Humala na presidência
28 de julho de 2011Ao assumir a presidência do Peru nesta quinta-feira (28/07), Ollanta Humala dá início à complexa missão que impôs a si mesmo ao transformar seu perfil político de esquerdista radical em conciliador moderado: estimular o crescimento econômico do país e, ao mesmo tempo, garantir uma distribuição mais equitativa da riqueza.
Humala, ex-tenente coronel do Exército, havia perdido por pouco as eleições presidenciais de 2006 para Alan García, devido ao radicalismo de seu discurso nacionalista. Neste ano, derrotou Keiko Fujimori nas urnas ao moderar sua postura anticapitalista. Aos 49 anos, o novo presidente afirma que, em seu mandato de cinco anos, dará continuidade ao modelo econômico liberal de García e fomentará a integração regional, sem negligenciar os interesses do próprio país.
Sobretudo, o novo presidente deve, a partir de agora, convencer os peruanos de que não se esqueceu da promessa de empreender mudanças estruturais para combater a pobreza, que hoje atinge 34% da população.
Aposta no "modelo Lula"
A pesquisadora Claudia Zilla, do Instituto Alemão de Assuntos Internacionais e de Segurança (Stiftung Wissenschaft und Politik, em alemão) de Berlim, afirma que um equilíbrio saudável entre desenvolvimento econômico e social não dependerá apenas do novo presidente.
"A experiência brasileira [governo Lula] mostrou que esse equilíbrio é possível.

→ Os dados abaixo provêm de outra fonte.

(** X15: when the progress line of the track can be printed, no file of
    the track is there and both runs of the primary tool fail, the search is
    the next process, followed by at most one more, the fallback
    download. *)
Theorem process_track_primary_failure folder i track w e1 fsd1 e2 fsd2 :
  printable (progress_line i track) = true →
  (glob folder (target_stem i track ++ lit ".*") w).1 = Ok [] →
  truthy (track_url (extract_track_details (env_id i) track)) = true →
  env_run w (primary_command (track_url (extract_track_details (env_id i) track))
               (path_str folder)) = (Raise e1, fsd1) →
  env_run (after_run w
             (primary_command (track_url (extract_track_details (env_id i) track))
                (path_str folder)) fsd1)
    (reduced_command (track_url (extract_track_details (env_id i) track))
       (path_str folder)) = (Raise e2, fsd2) →
  ∃ tail,
    spawned (process_track folder i track w).2
    = spawned w
      ++ [primary_command (track_url (extract_track_details (env_id i) track))
            (path_str folder);
          reduced_command (track_url (extract_track_details (env_id i) track))
            (path_str folder);
          search_command (track_artist (extract_track_details (env_id i) track))
            (track_title (extract_track_details (env_id i) track))]
      ++ tail
    ∧ length tail ≤ 1.
Proof.
  intros Hp Hglob Hurl H1 H2. rewrite process_track_printable by done.
  unfold after_progress_line. cbv zeta.
  rewrite (bind_Ok _ _ _ _ _ (glob_empty _ _ _ Hglob)).
  rewrite Hurl.
  rewrite (bind_Ok _ _ _ _ _ (primary_both_fail _ _ _ _ _ _ _ _ Hp H1 H2)).
  cbn [negb].
  set (w2 := after_run (after_run w _ fsd1) _ fsd2).
  destruct (search_youtube_track_run
              (track_artist (extract_track_details (env_id i) track))
              (track_title (extract_track_details (env_id i) track)) w2)
    as [v Hsearch].
  destruct (truthy v) eqn:Hv.
  - destruct (download_with_ytdlp_fallback_run v
                (path_str (path_join folder (target_stem i track ++ lit ".%(ext)s")))
                (extract_track_details (env_id i) track)
                (after_run w2
                   (search_command
                      (track_artist (extract_track_details (env_id i) track))
                      (track_title (extract_track_details (env_id i) track)))
                   (env_run w2
                      (search_command
                         (track_artist (extract_track_details (env_id i) track))
                         (track_title (extract_track_details (env_id i) track)))).2)
                Hp)
      as [b Hfallback].
    eexists [_].
    erewrite bind_Ok; last first.
    { rewrite (bind_Ok _ _ _ _ _ Hsearch), Hv. exact Hfallback. }
    split; [|done]. cbn. by rewrite <- !app_assoc.
  - exists [].
    erewrite bind_Ok; last first.
    { by rewrite (bind_Ok _ _ _ _ _ Hsearch), Hv. }
    split; [|cbn; lia]. cbn. by rewrite <- !app_assoc.
Qed.

(** ** Running a collection again *)

Lemma process_track_skips folder i track w ext :
  printable (progress_line i track) = true →
  target_stem i track ++ lit "." ++ ext ∈ dir_entries w folder →
  process_track folder i track w = (Ok Skipped, w).
Proof.
  intros Hp Hin. rewrite process_track_printable by done.
  by eapply after_progress_line_skips.
Qed.

Lemma track_loop_all_skipped folder tracks i c w :
  (∀ k track, tracks !! k = Some track →
     printable (progress_line (i + k) track) = true
     ∧ ∃ ext, target_stem (i + k) track ++ lit "." ++ ext ∈ dir_entries w folder) →
  track_loop (process_track folder) i tracks c w
  = ({| success_count := success_count c + length tracks;
        failed_count := failed_count c |}, w).
Proof.
  revert i c. induction tracks as [|track tracks IH]; intros i c Hall.
  { cbn. rewrite Nat.add_0_r. by destruct c. }
  cbn [track_loop].
  destruct (Hall 0 track eq_refl) as [Hp [ext Hext]].
  rewrite Nat.add_0_r in Hp, Hext.
  rewrite (process_track_skips _ _ _ _ _ Hp Hext), IH.
  - cbn. do 2 f_equal. lia.
  - intros k track' Hk. replace (S i + k) with (i + S k) by lia.
    by apply Hall.
Qed.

Tudo dependerá da habilidade de comando de Humala. Dependerá também de quanta tolerância e paciência os vários grupos de interesse demonstrarão frente à atuação do governo e a seus projetos."
Humala conseguiu conquistar muitos eleitores ao se afastar do modelo de seu antigo mentor político – o presidente da Venezuela, Hugo Chávez – e seguir o caminho mais moderado do ex-presidente brasileiro Luiz Inácio Lula da Silva.

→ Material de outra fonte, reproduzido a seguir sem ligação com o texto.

Lemma pointwise_product_rd (A B : farray) (L n : Z) :
  (0 <= n < L + 2)%Z ->
  rd (pointwise_product A B L) n
  = Some (if Z.even n then product_re A B n else product_im A B (n - 1)).
Proof.
  intros Hn. rewrite rd_nth_error by lia. unfold pointwise_product.
  rewrite nth_error_map, nth_error_seq.
  destruct (Nat.ltb_spec (Z.to_nat n) (Z.to_nat (L + 2))) as [Hlt|Hge];
    [|lia].
  cbn [option_map Nat.add]. rewrite Z2Nat.id by lia. reflexivity.
Qed.

(** The loop of the code computes the product of the spectra. *)
Lemma spectrum_multiply_product (X H : farray) (M : Z) :
  (0 <= M)%Z -> (M + 2 <= INT_MAX)%Z -> (M mod 2 = 0)%Z ->
  len X = (M + 2)%Z -> len H = (M + 2)%Z ->
  spectrum_multiply X H M = Some (pointwise_product X H M).
Proof.
  intros HM Hfit Heven HlX HlH. unfold spectrum_multiply.
  rewrite to_int_small by range_lia.
  pose proof (Z.div_mod M 2 ltac:(lia)) as Hdm.
  pose proof (for_int_iter_stride
                (fun i X => complex_multiply_na X H i) 2 0
                (Z.to_nat (M / 2 + 1)) X) as Hloop.
  replace (0 + 2 * Z.of_nat (Z.to_nat (M / 2 + 1)))%Z with (M + 2)%Z
    in Hloop by lia.
  rewrite Hloop; try lia; try range_lia.
  destruct (spectrum_pairs_iter H (Z.to_nat (M / 2 + 1)) 0 X)
    as (c & Hrun & Hlc & Hpairs & _); try lia.
  rewrite Hrun. f_equal. apply farray_ext.
  - rewrite pointwise_product_len by lia. lia.
  - intros n Hn. rewrite pointwise_product_rd by lia.
    pose proof (Z.div_mod n 2 ltac:(lia)) as Hn2.
    pose proof (Z.mod_pos_bound n 2 ltac:(lia)) as Hnb.
    destruct (Hpairs (n / 2)%Z) as (Hr & Hm).
    { split; [apply Z.div_pos; lia|].
      rewrite Z2Nat.id by lia. apply Z.div_lt_upper_bound; lia. }
    destruct (Z.even n) eqn:E.
    + apply Zeven_bool_iff in E. apply Zeven_ex_iff in E as [q Hq].
      replace (n / 2)%Z with q in * by (subst n; rewrite Z.mul_comm, Z.div_mul; lia).
      replace (0 + 2 * q)%Z with n in Hr by lia. exact Hr.
    + assert (Hodd : Z.odd n = true) by (rewrite <- Z.negb_even, E; reflexivity).
      apply Zodd_bool_iff in Hodd. apply Zodd_ex_iff in Hodd as [q Hq].
      assert (Hq' : (n / 2 = q)%Z).
      { subst n. rewrite Z.mul_comm, Z.div_add_l by lia.
        change (1 / 2)%Z with 0%Z. lia. }
      rewrite Hq' in *.
      replace (0 + 2 * q + 1)%Z with n in Hm by lia.
      replace (0 + 2 * q)%Z with (n - 1)%Z in Hm by lia. exact Hm.
Qed.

O pesquisador venezuelano Rafael Duarte Villa, coordenador do Núcleo de Pesquisas em Relações Internacionais da USP, ressalta que, apesar de o Peru passar por um bom momento econômico, as condições são muito diferentes das do Brasil, país de dimensões muito maiores.

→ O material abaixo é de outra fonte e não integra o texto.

Lemma characters_app (l rest : list Ascii.ascii) (c : Ascii.ascii) :
  continuation c = None ->
  forall skip,
    (skip <= length l)%nat ->
    characters skip (l ++ c :: rest)
    = characters skip l ++ characters O (c :: rest).
Proof.
  intros Hc. induction l as [| b l IH]; intros skip Hskip.
  - by destruct skip; [| cbn in Hskip; lia].
  - cbn [app characters].
    destruct skip as [| k]; [| apply IH; cbn in Hskip; lia].
    change (b :: l ++ c :: rest) with ((b :: l) ++ c :: rest).
    rewrite sequence_app by done.
    pose proof (sequence_wellFormed b l) as Hseq.
    destruct (sequence (b :: l)) as [u n]. destruct Hseq as [[Hlo Hhi] _].
    rewrite IH by (cbn in Hhi; lia).
    assert (firstn n ((b :: l) ++ c :: rest) = firstn n (b :: l)) as ->.
    { rewrite firstn_app. replace (n - length (b :: l))%nat with O by lia.
      cbn [firstn]. by rewrite app_nil_r. }
    reflexivity.
Qed.

Lemma separator_byte (c : Ascii.ascii) :
  is_separator c = true ->
  continuation c = None
  /\ is_comma_or_lf (Ascii.N_of_ascii c) = true
  /\ forall rest,
       characters O (c :: rest)
       = (Ascii.N_of_ascii c, [c]) :: characters O rest.
Proof.
  intros Hc.
  assert (c = Ascii.ascii_of_nat 44 \/ c = Ascii.ascii_of_nat 10) as [-> | ->].
  { destruct c as [[] [] [] [] [] [] [] []]; try discriminate Hc; auto. }
  - split; [done |]. split; [done |]. intros rest. cbn [characters].
    assert (sequence (Ascii.ascii_of_nat 44 :: rest) = (44%N, 1%nat)) as ->.
    { unfold sequence.
      destruct rest as [| b2 [| b3 [| b4 l4]]]; try reflexivity;
        repeat match goal with
               | |- context [match continuation ?b with _ => _ end] =>
                   destruct (continuation b)
               end; reflexivity. }
    reflexivity.
  - split; [done |]. split; [done |]. intros rest. cbn [characters].
    assert (sequence (Ascii.ascii_of_nat 10 :: rest) = (10%N, 1%nat)) as ->.
    { unfold sequence.
      destruct rest as [| b2 [| b3 [| b4 l4]]]; try reflexivity;
        repeat match goal with
               | |- context [match continuation ?b with _ => _ end] =>
                   destruct (continuation b)
               end; reflexivity. }
    reflexivity.
Qed.

Lemma cleanUnits_cleanList {A} (code : A -> N) (d : A) (l : list A) :
  cleanUnits (List.map code l) = true -> cleanList code d l.
Proof.
  unfold cleanUnits, cleanList. intros Hc.
  apply andb_true_iff in Hc as [Hc Hlast].
  apply andb_true_iff in Hc as [Hc Hhd].
  apply andb_true_iff in Hc as [Hne Hsep].
  destruct l as [| x l]; [done |]. split; [done |]. split.
  - rewrite Forall_forall. intros y Hy. apply list_elem_of_In in Hy.
    rewrite forallb_forall in Hsep.
    specialize (Hsep (code y) (in_map code _ _ Hy)).
    by destruct (is_comma_or_lf (code y)).
  - split.
    + cbn in *. by destruct (is_white (code x)).
    + destruct (exists_last (l := x :: l)) as (init & z & Heq); [done |].
      rewrite Heq in *. rewrite List.map_app in Hlast. cbn [List.map] in Hlast.
      rewrite List.last_last in *. by destruct (is_white (code z)).
Qed.

Section JoinedText.
Variable c : Ascii.ascii.
Hypothesis Hc : is_separator c = true.

Lemma concat_list_ascii (t : string) (toks : list string) :
  String.list_ascii_of_string (String.concat (String c EmptyString) (t :: toks))
  = String.list_ascii_of_string t
    ++ flat_map (fun t' => c :: t') (List.map String.list_ascii_of_string toks).
Proof.
  revert t. induction toks as [| t2 toks IH]; intros t.
  - cbn. by rewrite app_nil_r.
  - change (String.concat (String c EmptyString) (t :: t2 :: toks))
      with (t +:+ String c EmptyString
            +:+ String.concat (String c EmptyString) (t2 :: toks)).
    rewrite !list_ascii_of_string_append, IH. reflexivity.
Qed.

(** The characters of the joined text are the characters of the tokens,
    with the separator between them. *)
Lemma characters_joined (toks : list (list Ascii.ascii)) :
  forall t,
    characters O (t ++ flat_map (fun t' => c :: t') toks)
    = characters O t
      ++ flat_map (fun t' => (Ascii.N_of_ascii c, [c]) :: t')
                  (List.map (characters O) toks).
Proof.
  destruct (separator_byte c Hc) as (Hcont & _ & Hsep).
  induction toks as [| t2 toks IH]; intros t.
  - cbn. by rewrite !app_nil_r.
  - cbn [flat_map List.map]. rewrite <- app_comm_cons.
    rewrite characters_app by (done || lia). rewrite Hsep. by rewrite IH.
Qed.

"Humala aproximou-se do modelo adotado pelo presidente Lula, mas Humala não é o Lula, as condições políticas são muito diferentes. Além disso, apesar de ter certo dinamismo, a economia do Peru não é forte em termos de diversificação", declarou à Deutsche Welle.
Duarte Villa diz que o cenário encontrado por Humala é bastante diferente daquele em que Luiz Inácio Lula da Silva governou. No Peru, o fosso que separa a esquerda da direita é muito mais profundo do que no Brasil, e é mais difícil conciliar os dois lados, argumenta.
"Humala chegou ao poder com apoio de setores de esquerda, mas também de setores antifujimoristas e liberais. Então, essa primeira etapa de governo é muito complicada, pois é necessário manter o apoio de todos os setores para levar adiante as reformas que ele propõe".
Segundo Duarte Villa, essa não será uma tarefa fácil, pois as propostas de Humala ainda não foram bem definidas e pode faltar a ele base política.
Radicalismo x pragmatismo
No Peru, há também quem continue a ver com ceticismo o sucessor de Alan García, por acreditar que Humala se radicalizará novamente caso seus níveis de popularidade despenquem.
Duarte Villa diz não acreditar que Humala retomaria sua postura radical. "É claro que a esquerda o pressionará por manobras mais radicais, mas ele também precisa conseguir alianças com setores mais conservadores e ter uma agenda mais liberal, dando atenção para as questões econômica e social. Acho que Humala não tem margem para manobras radicais e, por enquanto, tentará não se distanciar de nenhum dos dois blocos e adotará uma atitude mais pragmática", opinou o pesquisador da USP.
Outros questionam se Humala teria sucesso ao imitar a retórica e as políticas que Chávez adotou na Venezuela na última década. "Hoje em dia, o cenário regional é mais favorável à moderação", diz Zilla.
"Todos os ciclos podem ser reativados. Mas, neste momento, estamos diante do declínio das figuras romantizadas do populismo de esquerda que mobilizavam multidões ideologicamente. Fidel Castro não detém mais o poder em Cuba e Hugo Chávez está doente", considera.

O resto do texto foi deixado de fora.